Pero ¿por qué el joven Anchía no habrá entendido a Vallejo en los albores de su creación, y así muchos jóvenes creadores costarricenses de ese entonces? Primero de todo es necesario comentar que los textos humanísticos de aquel entonces en las universidades costarricenses solían asociar a los autores relacionados con el descubrimiento de América y a ciertos escritores en boga latinoamericanos. En aquel tiempo, poetas como Neruda, como Octavio Paz y como Cesar Vallejo estaban de moda; también comenzaba a florecer la novela histórica en aquellos días, por ello El Arpa y la Sombra, de Alejo Carpentier era sin duda un libro de consulta, luego La fiesta del Chivo, de Vargas Llosa, Gringo Viejo, de Carlos Fuentes… por citar algunos.
Ya desde ese entonces se forjaba en el imaginario popular que la Poesía era un arte obsoleto, decadente y elitista apenas para unos cuantos devotos; tal premisa fue creciendo y pasando a ser casi una ley científica conforme se asentaba este tiempo banal y posmodernista en el que transitamos.
Yo crecí de espaldas a Vallejo,  influenciado por otras corrientes, pero, sin querer, compartiendo con Vallejo una vida interior atormentada por la incomprensión de crear poesía en un mundo lejano a ella, con la sensibilidad hacia el dolor propio y colectivo, adentrándome gracias a mi maestro el escritor Alvaro Mata Guillé por los caminos del verso blanco.
Luego, muchas cosas de la biografía de Vallejo las viví, de algún modo, igual sin conocer a fondo de su obra; seguí buscando al interior del ser humano, de sus contradicciones, de sus apuestas. Vallejo, lobo solitario fue sin duda un gran humanista, un incomprendido, profundamente torturado por la condición humana, ya los poetas dejaron de vivir las luminarias de siglos anteriores y se retorcían en su profunda soledad.
No fue sino hasta el reciente Encuentro de Poesía “Tras las Huellas del Poeta”, realizado en Chile, cuando un nuevo amigo de la poesía el poeta argentino Fernando Gabriel Vaschetto, quien en un baño público camino del Valle del Elqui llamó mi atención diciendo que mi poesía le recordaba a la de Vallejo.
Sus palabras causaron un eco de días que no comprendía, pero que me hicieron caer en la cuenta.

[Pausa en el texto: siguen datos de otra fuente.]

Lemma cstring_loop_ok l ptr max_len : 0 ≤ ptr → 0 ≤ max_len → ptr + max_len + 1 ≤ user_top * PAGE_SIZE →
  ∀ fuel k ms copied string, let va := ptr + copied in let limit := ptr + (max_len + 1) in
  good k (ms :: l) → 0 ≤ copied ≤ max_len + 1 → all_plain ms false va limit →
  limit ≤ va ∨ (limit - 1) / PAGE_SIZE - va / PAGE_SIZE < Z.of_nat fuel ∧ range_pages va (limit - va) * page_cost ≤ mm_free (k_w k) →
  ∃ r k' ms', cstring_loop F strampoline fuel k ms va copied max_len (max_len + 1) string =
      Some (match r with inr s => inr (string ++ s) | inl e => inl e end, k', ms') ∧
    grown l k ms k' ms' ∧ cstring_post ms k' ms' va limit r.
Proof.
  intros H0 Hm Htop. induction fuel as [|fuel IH]; intros k ms copied string va limit Hg Hc Hpl Hf; cbn [cstring_loop].
  all: assert (va = ptr + copied) as Hva by done; assert (limit = ptr + (max_len + 1)) as Hlim by done; clearbody va limit.
  all: destruct (Z.leb_spec (max_len + 1) copied) as [Hge|Hlt].
  1, 3: exists (inl CTooLong), k, ms; split_and!; [done|by apply grown_refl|]; intros a Ha; lia.
  - destruct Hf as [?|[Hf _]]; [lia|]. pose proof (Z.div_le_mono va (limit - 1) PAGE_SIZE ltac:(unfold PAGE_SIZE; lia) ltac:(lia)). lia.
  - destruct Hf as [?|[Hf Hfree]]; [lia|]. replace (Z.land va (PAGE_SIZE - 1)) with (va mod PAGE_SIZE) by (symmetry; apply (Z.land_ones va 12); lia).
    pose proof (Z.mod_pos_bound va PAGE_SIZE ltac:(unfold PAGE_SIZE; lia)) as Hmod. set (n := Z.min _ _).
    assert (n = Z.min (PAGE_SIZE - va mod PAGE_SIZE) (max_len + 1 - copied)) as Hn by done. clearbody n.
    assert (user_range va n) as Hr by (unfold user_range; lia). assert (0 < page_cost) as Hpc by (unfold page_cost, READ_AHEAD_PAGES; lia).
    assert (va / PAGE_SIZE ≤ (limit - 1) / PAGE_SIZE) as Hdle by (apply Z.div_le_mono; unfold PAGE_SIZE; lia).
    destruct (pin_one_ok k ms l false va n Hg Hr ltac:(lia)) as (r & k1 & ms1 & -> & G & Hfr & Hres).
    { intros a Ha. apply Hpl. lia. }
    { unfold range_pages in Hfree. replace (va + (limit - va) - 1) with (limit - 1) in Hfree by lia. nia. }
    cbn [mbind option_bind]. destruct r as [[s count]|].
    2: { exists (inl CInvalid), k1, ms1. split_and!; [done|done|]. exists va. split_and!; [lia|lia|intros a Ha; lia|done]. }
    destruct Hres as (Hrd & -> & ->).
    destruct (segment_space k1 ms1 l false va n (gr_good _ _ _ _ _ G) Hr ltac:(lia) Hrd) as [Hlen Hsp]. cbn zeta in Hlen, Hsp.
    set (d := segment_bytes _ _) in *. destruct (until_zero_spec d) as (rest & Hd & Hnz & Hrest). set (pre := until_zero d) in *.
    assert (∀ i x, pre !! i = Some x → x ≠ 0 ∧ space_byte k1 ms1 (va + Z.of_nat i) = Some x) as Hpre.
    { intros i x Hx. split; [rewrite Forall_forall in Hnz; apply Hnz; by eapply list_elem_of_lookup_2|]. apply Hsp. rewrite Hd. by apply lookup_app_l_Some. }
    assert (length d = length pre + length rest)%nat as Hdl by (by rewrite Hd at 1; rewrite length_app).
    rewrite (proj2 (Z.ltb_ge max_len copied)) by lia. cbn [orb].
    assert (length rest = 0%nat → unterminated k1 ms1 va (va + n)) as Hun.
    { intros Hr0 a Ha. assert (∃ x, pre !! Z.to_nat (a - va) = Some x) as [x Hx] by (apply lookup_lt_is_Some; lia).
      destruct (Hpre _ _ Hx) as [Hne Hb]. exists x. by replace (va + Z.of_nat (Z.to_nat (a - va))) with a in Hb by lia. }
    destruct (Z.ltb_spec (max_len - copied) (Z.of_nat (length pre))) as [Hlong|Hshort].
    { exists (inl CTooLong), k1, ms1. split_and!; [done|done|]. simpl. replace limit with (va + n) by lia. apply Hun. lia. }
    destruct (Nat.eqb_spec (length pre) (length d)) as [Heq|Hneq]; cbn [negb].
    2: { exists (inr pre), k1, ms1. split_and!; [done|done|]. simpl. split_and!; [lia|done|].
      apply Hsp. rewrite Hd, lookup_app_r, Nat.sub_diag by done. destruct rest as [|z rest]; [simpl in Hdl; lia|].
      destruct Hrest as [?|[= ->]]; done. }
    rewrite !checked_add_Some by (unfold user_top, PAGE_SIZE, USIZE_MAX in *; lia). replace (va + n) with (ptr + (copied + n)) by lia.
    cbn zeta in IH. rewrite <-Hlim in IH. destruct (IH k1 ms1 (copied + n) (string ++ pre) (gr_good _ _ _ _ _ G)) as (r & k2 & ms2 & He & G2 & Hpost).
    + lia.
    + intros a Ha. eapply grown_plain; [done|]. apply Hpl. lia.
    + destruct (decide (limit ≤ ptr + (copied + n))) as [|Hmore]; [by left|right].
      assert (ptr + (copied + n) = (va / PAGE_SIZE + 1) * PAGE_SIZE) as Hnext.
      { pose proof (Z.div_mod va PAGE_SIZE ltac:(unfold PAGE_SIZE; lia)). lia. }
      rewrite Hnext. unfold range_pages in *. rewrite Z.div_mul by (unfold PAGE_SIZE; lia).
      replace (va + (limit - va) - 1) with (limit - 1) in Hfree by lia.
      replace ((va / PAGE_SIZE + 1) * PAGE_SIZE + (limit - (va / PAGE_SIZE + 1) * PAGE_SIZE) - 1) with (limit - 1) by lia. split; [lia|nia].
    + exists (match r with inr s => inr (pre ++ s) | inl e => inl e end), k2, ms2. split_and!.
      * rewrite He. destruct r; [done|]. by rewrite <-app_assoc.
      * by eapply grown_trans.
      * eapply (cstring_step l k ms k1 ms1 k2 ms2 va); [done|done| | | | |done|exact Hpost]; lia.
Qed.

(** [copy_user_cstring]: the bytes before the first zero, if it is among the first
    [max_len + 1] bytes; pages after it are not looked at. *)
Lemma cstring_ok k ms l ptr max_len :
  good k (ms :: l) → 0 < ptr → 0 ≤ max_len → ptr + max_len + 1 ≤ user_top * PAGE_SIZE →
  all_plain ms false ptr (ptr + (max_len + 1)) → range_pages ptr (max_len + 1) * page_cost ≤ mm_free (k_w k) →
  ∃ r k' ms', copy_user_cstring F strampoline k ms ptr max_len = Some (r, k', ms') ∧ grown l k ms k' ms' ∧
    cstring_post ms k' ms' ptr (ptr + (max_len + 1)) r.
Proof.
  intros Hg H0 Hm Htop Hpl Hfree. unfold copy_user_cstring.
  rewrite (proj2 (Z.eqb_neq _ _)), (proj2 (Z.leb_gt _ _)) by (unfold user_top, PAGE_SIZE in *; lia). cbn [orb].
  rewrite checked_add_Some by (unfold user_top, PAGE_SIZE, USIZE_MAX in *; lia).
  destruct (cstring_loop_ok l ptr max_len ltac:(lia) Hm Htop (pin_fuel (max_len + 1)) k ms 0 [] Hg ltac:(lia)) as (r & k' & ms' & He & G & Hpost).
  - rewrite Z.add_0_r. done.
  - right. rewrite Z.add_0_r. split.
    + unfold pin_fuel. pose proof (Z.div_pos (max_len + 1) PAGE_SIZE ltac:(lia) ltac:(unfold PAGE_SIZE; lia)). rewrite Z2Nat.id by lia.
      pose proof (range_div ptr (max_len + 1) ltac:(lia) ltac:(lia)). lia.
    + by replace (ptr + (max_len + 1) - ptr) with (max_len + 1) by lia.
  - rewrite Z.add_0_r in He, Hpost. exists r, k', ms'. split_and!; [|done|done]. rewrite He. by destruct r.
Qed.
End copy.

Después, un día, tras regresar de Chile, se concatenaron factores y un providencial correo de Ciudad Seva, sitio web que dirige el portorriqueño Luis López Nieves, llegó con la explicación necesaria, era un poema de Vallejo, “Los Heraldos Negros”, y así como en el pasaje bíblico de Emaús,  los discípulos conocieron el rostro del Maestro, fue hasta ese momento en que comprendí que todos estos años en mis espaldas cargué las huellas del maestro oculto y copio parte de ese poema que me hizo ver y comprender por quién estuve influenciado tantos años. Salve Maestro Vallejo por toda la eternidad:
LOS HERALDOS NEGROS
HAY GOLPES EN LA VIDA, tan fuertes... Yo no sé.
Golpes como del odio de Dios; como si ante ellos,
la resaca de todo lo sufrido
se empozara en el alma... Yo no sé.

Son pocos; pero son... Abren zanjas oscuras
en el rostro más fiero y en el lomo más fuerte.
Serán tal vez los potros de bárbaros atilas;
o los heraldos negros que nos manda la Muerte.

Son las caídas hondas de los Cristos del alma,
de alguna fe adorable que el Destino blasfema.
Esos golpes sangrientos son las crepitaciones
de algún pan que en la puerta del horno se nos quema.

Y el hombre... Pobre... pobre! Vuelve los ojos, como
cuando por sobre el hombro nos llama una palmada;
vuelve los ojos locos, y todo lo vivido
se empoza, como un charco de culpa, en la mirada.

Hay golpes en la vida, tan fuertes... Yo no sé!”